As long as I keep thinking, "This is terrible! I'll be so bored! I'll be exhausted! I won't be able to focus on anything tomorrow. I'll get even more seriously behind work than I already am," I'll feel irritated, perhaps angry. Now I can't stop those thoughts from popping up. They are what we call "automatic thoughts." I'm not deliberately trying to think these thoughts. They just pop up spontaneously. But now that I've identified them, I can do something about them. I don't have to feel so irritated. I can change my thinking.
First I decatastrophize, that is, I recognize that I'm predicting a minor catastrophe and then I reflect on the outcome more realistically. As terrible things go, this really isn't so bad. I'll definitely be tired and it will be hard to concentrate tomorrow. But I will get through the day, as I always do. I remind myself of the period when the kids were babies. I was seriously sleep-deprived then and always managed to function at work. Come to think of it, things could be so much worse. I could be traveling with young, cranky kids.
I also remember how I catastrophized when I was in Kenya four months ago. My return trip through Heathrow was cancelled due to the volcanic ash from Iceland. I had to stay three extra days and I coped. (In fact, I got to see pre-human skulls at the National Museum of Kenya that were 17 MILLION years old. I survived.
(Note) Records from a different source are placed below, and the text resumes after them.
Lemma insertSorted_stable n x l :
  filter (fun s => length (GridSquare.items s) =? n)%nat
         (insertSorted bySizeDescending x l)
  = filter (fun s => length (GridSquare.items s) =? n)%nat (x :: l).
Proof.
  induction l as [|y rest IH]; simpl; [reflexivity|].
  unfold bySizeDescending at 1.
  destruct (Z.leb_spec (Z.of_nat (length (GridSquare.items y))
                        - Z.of_nat (length (GridSquare.items x))) 0) as [Hle|Hgt];
    simpl; [reflexivity|].
  rewrite IH. simpl.
  destruct (Nat.eqb_spec (length (GridSquare.items x)) n) as [Hx|Hx];
    destruct (Nat.eqb_spec (length (GridSquare.items y)) n) as [Hy|Hy];
    try reflexivity.
  lia.
Qed.

Lemma sort_stable n squares :
  filter (fun s => length (GridSquare.items s) =? n)%nat (sort bySizeDescending squares)
  = filter (fun s => length (GridSquare.items s) =? n)%nat squares.
Proof.
  induction squares as [|x rest IH]; simpl; [reflexivity|].
  rewrite insertSorted_stable. simpl. now rewrite IH.
Qed.

(** The rows, one after the other, are the sorted squares: packing loses
    and repeats none. *)
Lemma packLoop_squares sorted acc :
  let acc' := fold_left packSquare sorted acc in
  flat_map LayoutRow.squares (Packing.rows acc') ++ Packing.currentSquares acc'
  = (flat_map LayoutRow.squares (Packing.rows acc) ++ Packing.currentSquares acc)
    ++ sorted.
Proof.
  revert acc; induction sorted as [|square rest IH]; intros acc; simpl.
  - now rewrite app_nil_r.
  - rewrite IH. unfold packSquare.
    destruct ((_ || _) && _); simpl.
    + rewrite flat_map_app. simpl. now rewrite app_nil_r, <- !app_assoc.
    + now rewrite <- !app_assoc.
Qed.

Lemma packIntoRows_squares squares :
  flat_map LayoutRow.squares (packIntoRows squares) = sort bySizeDescending squares.
Proof.
  unfold packIntoRows. destruct squares as [|x rest]; [reflexivity|].
  cbn [length Nat.eqb].
  pose proof (packLoop_squares (sort bySizeDescending (x :: rest))
                (Packing.mk [] [] 0)) as H.
  simpl in H. unfold closeLastRow.
  destruct (Nat.ltb_spec 0 (length (Packing.currentSquares
              (fold_left packSquare (sort bySizeDescending (x :: rest))
                 (Packing.mk [] [] 0))))) as [_|Hnone].
  - rewrite flat_map_app. simpl. now rewrite app_nil_r.
  - destruct (Packing.currentSquares _); [|simpl in Hnone; lia].
    now rewrite app_nil_r in H.
Qed.

Lemma packSquare_ok acc square :
  PackingOk acc ->
  length (GridSquare.items square) <= MAX_ITEMS_PER_ROW ->
  PackingOk (packSquare acc square).
Proof.
  intros [Hrows Htotal Hceiling] Hsize. unfold packSquare.
  destruct (Nat.ltb_spec 0 (length (Packing.currentSquares acc))) as [Hsome|Hnone].
  - rewrite andb_true_r.
    destruct (Nat.ltb_spec MAX_ITEMS_PER_ROW
                (Packing.currentTotal acc + length (GridSquare.items square)))
      as [Hexceed|Hfits];
    destruct (Nat.leb_spec TARGET_ITEMS_PER_ROW (Packing.currentTotal acc))
      as [Htarget|Hbelow]; simpl.
    1-3: constructor; simpl;
      [ apply Forall_app; split; [assumption|];
        constructor; [|constructor]; repeat split; simpl; try assumption;
        destruct (Packing.currentSquares acc); [simpl in Hsome; lia|discriminate]
      | rewrite itemCount_cons; unfold itemCount; simpl; lia
      | assumption ].
    constructor; simpl; [assumption| |assumption].
    rewrite itemCount_app, itemCount_cons, Htotal.
    unfold itemCount at 3; simpl; lia.
  - rewrite andb_false_r.
    assert (Hempty : Packing.currentSquares acc = [])
      by (destruct (Packing.currentSquares acc); [reflexivity|simpl in Hnone; lia]).
    rewrite Hempty in *. unfold itemCount in Htotal; simpl in Htotal.
    constructor; simpl; [assumption| |lia].
    rewrite itemCount_cons, Htotal. unfold itemCount; simpl; lia.
Qed.

Lemma packLoop_ok sorted acc :
  PackingOk acc ->
  Forall (fun s => length (GridSquare.items s) <= MAX_ITEMS_PER_ROW) sorted ->
  PackingOk (fold_left packSquare sorted acc).
Proof.
  revert acc; induction sorted as [|square rest IH]; intros acc Hacc Hall; simpl.
  - assumption.
  - inversion Hall; subst. apply IH; [|assumption]. now apply packSquare_ok.
Qed.

Lemma closeLastRow_ok acc : PackingOk acc -> Forall RowOk (closeLastRow acc).
Proof.
  intros [Hrows Htotal Hceiling]. unfold closeLastRow.
  destruct (Nat.ltb_spec 0 (length (Packing.currentSquares acc))) as [Hsome|_];
    [|assumption].
  apply Forall_app. split; [assumption|].
  constructor; [|constructor]. repeat split; simpl; try assumption.
  destruct (Packing.currentSquares acc); [simpl in Hsome; lia|discriminate].
Qed.

(** C6.  When no input square has more than ten items, every row
    [packIntoRows] emits is non-empty, records as [totalItems] the sum of
    its squares' item counts, and that total is at most ten. *)
Theorem packIntoRows_rows squares :
  Forall (fun s => length (GridSquare.items s) <= MAX_ITEMS_PER_ROW) squares ->
  forall row, In row (packIntoRows squares) ->
    LayoutRow.squares row <> []
    /\ LayoutRow.totalItems row = itemCount (LayoutRow.squares row)
    /\ LayoutRow.totalItems row <= 10.
Proof.
  intros Hall.
  assert (H : Forall RowOk (packIntoRows squares)).
  { unfold packIntoRows. destruct (length squares =? 0)%nat; [constructor|].
    apply closeLastRow_ok, packLoop_ok.
    - constructor; simpl; [constructor|reflexivity|unfold MAX_ITEMS_PER_ROW; lia].
    - apply (Permutation_Forall (sort_Permutation bySizeDescending squares)).
      exact Hall. }
  intros row Hrow. rewrite Forall_forall in H. exact (H row Hrow).
Qed.

Lemma packIntoRows_rows_witness :
  map LayoutRow.totalItems (packIntoRows nineAndSingles) = [9; 5; 4]
  /\ forall row, In row (packIntoRows nineAndSingles) ->
       LayoutRow.squares row <> []
       /\ LayoutRow.totalItems row = itemCount (LayoutRow.squares row)
       /\ LayoutRow.totalItems row <= 10.
Proof.
  split; [reflexivity|].
  apply (packIntoRows_rows nineAndSingles).
  repeat constructor.
Defined.

(* ===================================================================== *)
(** ** The store: what the array-handling functions write *)
(* ===================================================================== *)

Lemma assign_assign {T} i (x y : T) arr : assign i x (assign i y arr) = assign i x arr.
Proof.
  revert i; induction arr as [|z rest IH]; intros [|i]; simpl; auto.
  now rewrite IH.
Qed.

Lemma assign_nth {T} i (arr : list T) d : assign i (nth i arr d) arr = arr.
Proof.
  revert i; induction arr as [|z rest IH]; intros [|i]; simpl; auto.
  now rewrite IH.
Qed.

Lemma assign_last {T} (x y : T) arr : assign (length arr) x (arr ++ [y]) = arr ++ [x].
Proof. induction arr as [|z rest IH]; simpl; auto. now rewrite IH. Qed.

Lemma assign_app {T} i (x : T) arr more :
  i < length arr -> assign i x (arr ++ more) = assign i x arr ++ more.
Proof.
  revert i; induction arr as [|z rest IH]; intros [|i] Hi; simpl in *;
    try lia; auto.
  rewrite IH by lia. reflexivity.
Qed.

Lemma nth_last {T} (x : T) arr d : nth (length arr) (arr ++ [x]) d = x.
Proof. rewrite app_nth2, Nat.sub_diag by lia. reflexivity. Qed.

Lemma firstn_assign {T} n i (x : T) arr :
  n <= i -> firstn n (assign i x arr) = firstn n arr.
Proof.
  revert n i; induction arr as [|z rest IH]; intros [|n] [|i] Hle; simpl;
    try lia; auto.
  rewrite IH by lia. reflexivity.
Qed.

Lemma Store_eta (s : Store) : Store.mk (Store.puzzle s) (Store.arrays s) = s.
Proof. now destruct s. Qed.

Lemma push_run array x s :
  push array x s
  = (tt, Store.mk (Store.puzzle s)
           (assign array (nth array (Store.arrays s) [] ++ [x]) (Store.arrays s))).
Proof. reflexivity. Qed.

Lemma pushItemsM_run squares categoryId index items s :
  squares < length (Store.arrays s) ->
  pushItemsM squares categoryId index items s
  = (tt, Store.mk (Store.puzzle s)
           (assign squares
              (nth squares (Store.arrays s) [] ++ pushItems categoryId index items)
              (Store.arrays s))).
Proof.
  revert index s; induction items as [|item rest IH]; intros index s Hr; simpl.
  - unfold ret. now rewrite app_nil_r, assign_nth, Store_eta.
  - unfold bind. rewrite push_run, IH by (simpl; now rewrite assign_length).
    simpl. rewrite nth_assign_eq, assign_assign, <- app_assoc by assumption.
    reflexivity.
Qed.

Lemma pushCategoriesM_run squares categories s :
  squares < length (Store.arrays s) ->
  pushCategoriesM squares categories s
  = (tt, Store.mk (Store.puzzle s)
           (assign squares
              (nth squares (Store.arrays s) []
               ++ flat_map (fun category =>
                    pushItems (Category.id category) 0 (Category.items category))
                    categories)
              (Store.arrays s))).
Proof.
  revert s; induction categories as [|category rest IH]; intros s Hr; simpl.
  - unfold ret. now rewrite app_nil_r, assign_nth, Store_eta.
  - unfold bind. rewrite pushItemsM_run, IH by (simpl; now rewrite ?assign_length).
    simpl. rewrite nth_assign_eq, assign_assign, <- app_assoc by assumption.
    reflexivity.
Qed.

Lemma shuffleLoopM_run rnd i shuffled s :
  shuffled < length (Store.arrays s) ->
  shuffleLoopM rnd i shuffled s
  = (tt, Store.mk (Store.puzzle s)
           (assign shuffled
              (shuffleLoop rnd i (nth shuffled (Store.arrays s) []))
              (Store.arrays s))).
Proof.
  revert s; induction i as [|i IH]; intros s Hr; simpl.
  - unfold ret. now rewrite assign_nth, Store_eta.
  - unfold bind, swapInPlace, bind, readArray, writeArray.
    rewrite IH by (simpl; now rewrite assign_length).
    simpl. rewrite nth_assign_eq, assign_assign by assumption. reflexivity.
Qed.

(** [shuffleArray] allocates one array, the shuffled copy, and writes
    nowhere else. *)
Lemma shuffleArrayM_run rnd array s :
  shuffleArrayM rnd array s
  = (length (Store.arrays s),
     Store.mk (Store.puzzle s)
       (Store.arrays s ++ [shuffleArray rnd (nth array (Store.arrays s) [])])).
Proof.
  unfold shuffleArrayM, bind, spread, bind, readArray, newArray, ret. simpl.
  rewrite shuffleLoopM_run by (simpl; rewrite length_app; simpl; lia).
  simpl. now rewrite nth_last, assign_last.
Qed.

Lemma initializeGridM_run rnd s :
  initializeGridM rnd s
  = (S (length (Store.arrays s)),
     Store.mk (Store.puzzle s)
       (Store.arrays s ++ [unitSquares (Store.puzzle s);
                           initializeGrid rnd (Store.puzzle s)])).
Proof.
  unfold initializeGridM, bind, newArray, getPuzzle. simpl.
  rewrite pushCategoriesM_run by (simpl; rewrite length_app; simpl; lia).
  rewrite shuffleArrayM_run. simpl.
  rewrite nth_last, assign_last. simpl. rewrite length_app, nth_last. simpl.
  rewrite <- app_assoc, Nat.add_1_r. reflexivity.
Qed.

(** On the store [initializeGameState] computes what the list function
    computes from the stored puzzle, reads the puzzle without writing it,
    and leaves every array that existed as it was. *)
Lemma initializeGameStateM_run rnd now s :
  initializeGameStateM rnd now s
  = (initializeGameState rnd now (Store.puzzle s),
     Store.mk (Store.puzzle s)
       (Store.arrays s ++ [unitSquares (Store.puzzle s);
                           initializeGrid rnd (Store.puzzle s)])).
Proof.
  unfold initializeGameStateM, bind, getPuzzle. rewrite initializeGridM_run.
  unfold readArray, ret. simpl.
  replace (Store.arrays s ++ [unitSquares (Store.puzzle s);
                              initializeGrid rnd (Store.puzzle s)])
    with ((Store.arrays s ++ [unitSquares (Store.puzzle s)])
          ++ [initializeGrid rnd (Store.puzzle s)])
    by (now rewrite <- app_assoc).
  replace (S (length (Store.arrays s)))
    with (length (Store.arrays s ++ [unitSquares (Store.puzzle s)]))
    by (rewrite length_app; simpl; lia).
  rewrite nth_last. reflexivity.
Qed.

Lemma firstn_length_app {T} (l more : list T) : firstn (length l) (l ++ more) = l.
Proof.
  rewrite firstn_app, firstn_all, Nat.sub_diag. simpl. apply app_nil_r.
Qed.

Lemma unitSquares_items puzzle :
  flat_map GridSquare.items (unitSquares puzzle) = getAllItems puzzle.
Proof.
  unfold unitSquares, getAllItems.
  assert (H : forall categoryId index items,
             flat_map GridSquare.items (pushItems categoryId index items) = items).
  { intros categoryId index items; revert index.
    induction items as [|item rest IH]; intros; simpl; auto. now rewrite IH. }
  induction (Puzzle.categories puzzle) as [|category rest IH]; simpl; auto.
  now rewrite flat_map_app, H, IH.
Qed.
My patients survived. My staff survived. My work eventually got done. Some delays aren't so bad, after all.)
Thinking in this new way improves my mood--slightly. I say "Oh, well," and stop struggling (see more about this technique in a future blog), which allows me to engage in problem solving. I have six hours to go. I think, "I really should do the work I had planned to do." In particular, I should review the manuscript of my latest book. My heart sinks. (Automatic thoughts: "I don't want to do that. It'll be hard to concentrate in the airport. I deserve a break.") I decide to take the day off. I can always make up the missed work next weekend or stay late at work a few days this week. Already I feel a little better. Instead of working, I'll read the book I brought with me. Plus I have a book on CD to listen to. And I can look for a copy of the Sunday New York Times, a special treat, because I usually have time to read only a few articles online.
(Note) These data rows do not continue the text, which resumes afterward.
(** * MailSuite backend: the email sync engine

    A shallow embedding of the worker under [services/email-worker]:
    the classifier, the thread builder, the bounce detector, the IMAP
    client and the enhanced processor, together with the properties
    the specification states about them.

    JavaScript strings are modelled as [string], a sequence of code
    units below 256 (the Latin-1 range): every literal and every
    character class of the sources lives in that range except the two
    dashes of one class in [cleanDiagnostic], which can then never
    occur in a subject or body. *)

From Stdlib Require Import String Ascii List ZArith Lia Bool Arith DecimalString.
Import ListNotations.
Local Open Scope string_scope.
Local Open Scope list_scope.
Local Open Scope nat_scope.

(* ================================================================== *)
(** * Part I. Definitions                                              *)
(* ================================================================== *)

(** ** Characters *)

Definition code (c : ascii) : nat := nat_of_ascii c.

Definition in_range (lo hi : nat) (c : ascii) : bool :=
  (lo <=? code c) && (code c <=? hi).

Definition is_digit (c : ascii) : bool := in_range 48 57 c.
Definition is_upper (c : ascii) : bool := in_range 65 90 c.
Definition is_lower (c : ascii) : bool := in_range 97 122 c.
Definition is_alpha (c : ascii) : bool := is_upper c || is_lower c.

(** [\w] of a regular expression without the [u] flag. *)
Definition is_word (c : ascii) : bool :=
  is_alpha c || is_digit c || (code c =? 95).

(** [\s], also what [trim] strips: TAB, LF, VT, FF, CR, space and the
    no-break space. *)
Definition is_space (c : ascii) : bool :=
  in_range 9 13 c || (code c =? 32) || (code c =? 160).

(** The line terminators, which [.] does not match without the [s]
    flag. *)
Definition is_newline (c : ascii) : bool :=
  (code c =? 10) || (code c =? 13).

(** One code unit of [String.prototype.toLowerCase]: the ASCII capitals
    and the Latin-1 capitals (all of C0..DE but the multiplication
    sign D7) move down by 32. *)
Definition lower_char (c : ascii) : ascii :=
  if is_upper c || (in_range 192 222 c && negb (code c =? 215))
  then ascii_of_nat (code c + 32) else c.

(** One code unit under the [i] flag: without the [u] flag a pattern
    letter matches exactly its two ASCII cases. *)
Definition upper_ascii (c : ascii) : ascii :=
  if is_lower c then ascii_of_nat (code c - 32) else c.

Definition eqb_ci (a c : ascii) : bool :=
  Ascii.eqb (upper_ascii a) (upper_ascii c).

(** ** Strings *)

Fixpoint toLowerCase (s : string) : string :=
  match s with
  | EmptyString => EmptyString
  | String c r => String (lower_char c) (toLowerCase r)
  end.

Fixpoint trimStart (s : string) : string :=
  match s with
  | String c r => if is_space c then trimStart r else s
  | EmptyString => EmptyString
  end.

(** [trimEnd]: a character is kept when it is not white space or when
    something is kept after it. *)
Fixpoint trimEnd (s : string) : string :=
  match s with
  | EmptyString => EmptyString
  | String c r =>
      match trimEnd r with
      | EmptyString => if is_space c then EmptyString else String c EmptyString
      | r' => String c r'
      end
  end.

Definition trim (s : string) : string := trimEnd (trimStart s).

Fixpoint startsWith (s p : string) : bool :=
  match p, s with
  | EmptyString, _ => true
  | String a p', String c s' => Ascii.eqb a c && startsWith s' p'
  | String _ _, EmptyString => false
  end.

Fixpoint includes (s p : string) : bool :=
  startsWith s p ||
  match s with
  | EmptyString => false
  | String _ r => includes r p
  end.

(** [s.substring(0, n)] and [s.slice(0, n)] for [n >= 0]. *)
Definition take (n : nat) (s : string) : string := substring 0 n s.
All of a sudden, I do a cognitive shift. I realize I have a choice. I can make the worst of the situation (continue bellyaching to myself) or make something better of it. Why not consider this a vacation day? I'm in sunny San Diego. A muscle ache precludes a day of touring but I can find a bench in the sun. I can check my carry on bag, take the bus back to the main terminal and find a restaurant and bookstore. I can call my husband, my kids, my parents, my friends. My mood improves further.
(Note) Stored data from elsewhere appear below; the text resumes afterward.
(** A value followed by the rest of a text can be read back in one way
    only. *)
Lemma dumps_prefix : forall v1,
  json_doc v1 ->
  forall v2 r1 r2,
    json_doc v2 -> value_end r1 = true -> value_end r2 = true ->
    dumps v1 ++ r1 = dumps v2 ++ r2 ->
    same_items v1 v2 /\ r1 = r2.
Proof.
  induction v1 as [| b | z | s | l IH | l IH | d IH]
    using pyval_nested_ind; intros J1 v2 r1 r2 J2 E1 E2 H;
    (assert (Hk : kind_of_head (dumps v2 ++ r2) = kind v2)
       by apply dumps_head);
    rewrite <- H, dumps_head in Hk;
    destruct v2 as [| b2 | z2 | s2 | l2 | l2 | d2]; try discriminate Hk;
    try (inversion J1; fail); try (inversion J2; fail).
  - simpl in H. injection H as ->. split; constructor.
  - destruct b, b2; simpl in H; try discriminate;
      injection H as ->; split; constructor.
  - simpl in H. apply repr_int_prefix in H as [-> ->]; auto.
    split; constructor.
  - simpl in H. unfold encode_basestring_ascii in H. simpl in H.
    injection H as H. rewrite !string_app_assoc in H. simpl in H.
    apply escape_prefix in H as [-> ->]. split; constructor.
  - simpl in H. injection H as H. rewrite !string_app_assoc in H.
    simpl in H. inversion J1 as [| | | | ? J1' |]; subst.
    inversion J2 as [| | | | ? J2' |]; subst.
    apply (join_prefix dumps dumps same_items json_doc "]") in H.
    + destruct H as [HF ->]. split; [now constructor | reflexivity].
    + reflexivity.
    + discriminate.
    + apply dumps_not_bracket.
    + apply dumps_not_bracket.
    + rewrite Forall_forall in *. intros a Ha b r r' Jb Hr Hr' Hab.
      apply (IH a Ha (J1' a Ha) b r r' Jb Hr Hr' Hab).
    + exact J2'.
  - rewrite !dumps_dict_text in H. simpl in H. injection H as H.
    rewrite !string_app_assoc in H. simpl in H.
    inversion J1 as [| | | | | ? Hnd1 J1']; subst.
    inversion J2 as [| | | | | ? Hnd2 J2']; subst.
    apply (join_prefix render render
             (fun a b => fst a = fst b /\ same_items (snd a) (snd b))
             (fun b => json_doc (snd b)) "}") in H.
    + destruct H as [HF ->]. split; [| reflexivity].
      apply Forall2_flip in HF.
      destruct (Permutation_Forall2 (Permutation_sym (sort_items_perm d2)) HF)
        as [d' [HP HF']].
      apply Forall2_flip in HF'.
      apply si_dict with (d := d'); [exact Hnd1 | | exact HF'].
      etransitivity; [apply sort_items_perm | exact HP].
    + reflexivity.
    + discriminate.
    + apply render_not_brace.
    + apply render_not_brace.
    + assert (IHs : Forall (fun kv =>
                      json_doc (snd kv) /\
                      (json_doc (snd kv) ->
                       forall v2 r1 r2, json_doc v2 ->
                         value_end r1 = true -> value_end r2 = true ->
                         dumps (snd kv) ++ r1 = dumps v2 ++ r2 ->
                         same_items (snd kv) v2 /\ r1 = r2))
                      (sort_items d)).
      { rewrite Forall_forall in *. intros kv Hin.
        assert (Hin' : In kv d)
          by (eapply Permutation_in;
              [symmetry; apply sort_items_perm | exact Hin]).
        split; auto. }
      clear - IHs. rewrite Forall_forall in *.
      intros a Ha b r r' Jb Hr Hr' Hab.
      destruct (IHs a Ha) as [Ja IHa].
      unfold render, member, encode_basestring_ascii in Hab. simpl in Hab.
      injection Hab as Hab. rewrite !string_app_assoc in Hab.
      simpl in Hab. apply escape_prefix in Hab as [Hk Hab].
      injection Hab as Hab.
      apply IHa in Hab as [Hv ->]; auto.
    + rewrite Forall_forall in *. intros b Hb. apply J2'.
      eapply Permutation_in; [symmetry; apply sort_items_perm | exact Hb].
Qed.

(** On JSON documents the canonical text is one-to-one, up to the order
    in which mappings were filled. *)
Lemma dumps_inj v1 v2 :
  json_doc v1 -> json_doc v2 -> dumps v1 = dumps v2 -> same_items v1 v2.
Proof.
  intros J1 J2 H.
  apply (dumps_prefix v1 J1 v2 "" "" J2 eq_refl eq_refl).
  now rewrite !string_app_nil_r.
Qed.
Suddenly I figure out how to make lemonade. I can write about the experience for a blog. That will kill two birds with one stone. Writing will keep me occupied and I'm likely to feel productive (always a good feeling) and I'll be able to cross this task off my list for this week.
Epilogue: It's working. I only have an hour left before I board the plane. I can't say it's been a great day, but it was okay. It definitely wasn't terrible, as I had originally predicted. I finished my book and I enjoyed it. I found decent food. I had a long talk with one of my best friends. Not to mention I've just about finished this blog. Lucky I didn't just buy into my unhelpful thinking. Responding to my unhelpful thoughts allowed me to do problem solving, and I developed a plan that definitely improved the day. The problem didn't go away but my response to the problem changed.
It's lucky I know how to do CBT on myself.